Member of Delhi Legislative Assembly
- Incumbent
- Assumed office 8 February 2025
- Preceded by: Shiv Charan Goel
- Constituency: Moti Nagar

Personal details
- Born: 1974 (age 50–51) Delhi, India
- Political party: Bharatiya Janata Party
- Spouse: Dimple Khurana
- Children: Parth Khurana

= Harish Khurana =

Indian politician

Harish Khurana is an Indian politician from Bharatiya Janata Party from Delhi. He was elected as a Member of the Legislative Assembly in the 8th Delhi Assembly from Moti Nagar Assembly constituency.
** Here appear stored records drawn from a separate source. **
(** The body of the first [try]. *)
Definition configure_body : M unit :=
  print (Say "Attempting to connect...") ;;
  serial_open ;;
  print (Say "Connected successfully.") ;;
  sleep 500 ;;
  must_write (line "*IDN?") "Failed to send *IDN?" ;;
  idn_response <- safe_serial_read ;;
  match idn_response with
  | Some (c :: r) =>
    let idn := c :: r in
    print (SayStr "Instrument ID" idn) ;;
    if negb (Py.contains (Py.lit "TELEDYNE") (Py.upper idn))
       && negb (Py.contains (Py.lit "LECROY") (Py.upper idn))
    then print (Say "Warning: Instrument ID doesn't obviously mention Teledyne/LeCroy. Ensure compatibility.")
    else ret tt
  | _ =>
    print (Say "Warning: No response to *IDN?. Check connection/instrument state/permissions.") ;;
    raise Exception "Failed to get IDN response"
  end ;;
  print (Say "Configuring Integration Settings...") ;;
  must_write (line ":INTegrate:MODE STANdard") "Failed to set integrate mode" ;;
  must_write (line ":INTegrate:FUNCtion WATT") "Failed to set integrate function" ;;
  print (Say "Setting integration timer") ;;
  must_write timer_cmd "Failed to set integrate timer" ;;
  sleep 200 ;;
  confirm (line ":INTEGRATE:MODE?") "Confirm Mode" ;;
  confirm (line ":INTEGRATE:FUNCTION?") "Confirm Function" ;;
  confirm (line ":INTEGRATE:TIMER?") "Confirm Timer" ;;
  print (Say "Configuring Numeric Items (1:Vpk, 2:I, 3:P_inst, 4:WH_int)...") ;;
  must_write (line ":NUMeric:NORMal:ITEM1 UPPeak") "Failed to set NUM ITEM1" ;;
  must_write (line ":NUMeric:NORMal:ITEM2 I") "Failed to set NUM ITEM2" ;;
  must_write (line ":NUMeric:NORMal:ITEM3 P") "Failed to set NUM ITEM3" ;;
  must_write (line ":NUMeric:NORMal:ITEM4 WH") "Failed to set NUM ITEM4" ;;
  must_write (line ":NUMeric:NORMal:NUMBer 4") "Failed to set NUM NUMBER" ;;
  confirm (line ":NUMERIC:NORMAL:NUMBER?") "Confirm Number of Items".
He is a Member of the Bharatiya Janata Party.

Harish Khurana is the son of Delhi third Chief Minister Madan Lal Khurana.
== Early life and education ==
Harish Khurana was born and raised in Delhi, he belongs to a political family of Madan Lal Khurana, who served as the third chief minister of Delhi. He completed his schooling from DAV Public School, Sahibabad and pursued bachelor's in commerce from Ramjas College in University of Delhi in 1995.

== Career ==
He was actively involved in student politics during his college time, where he joined Akhil Bharatiya Vidyarthi Parishad.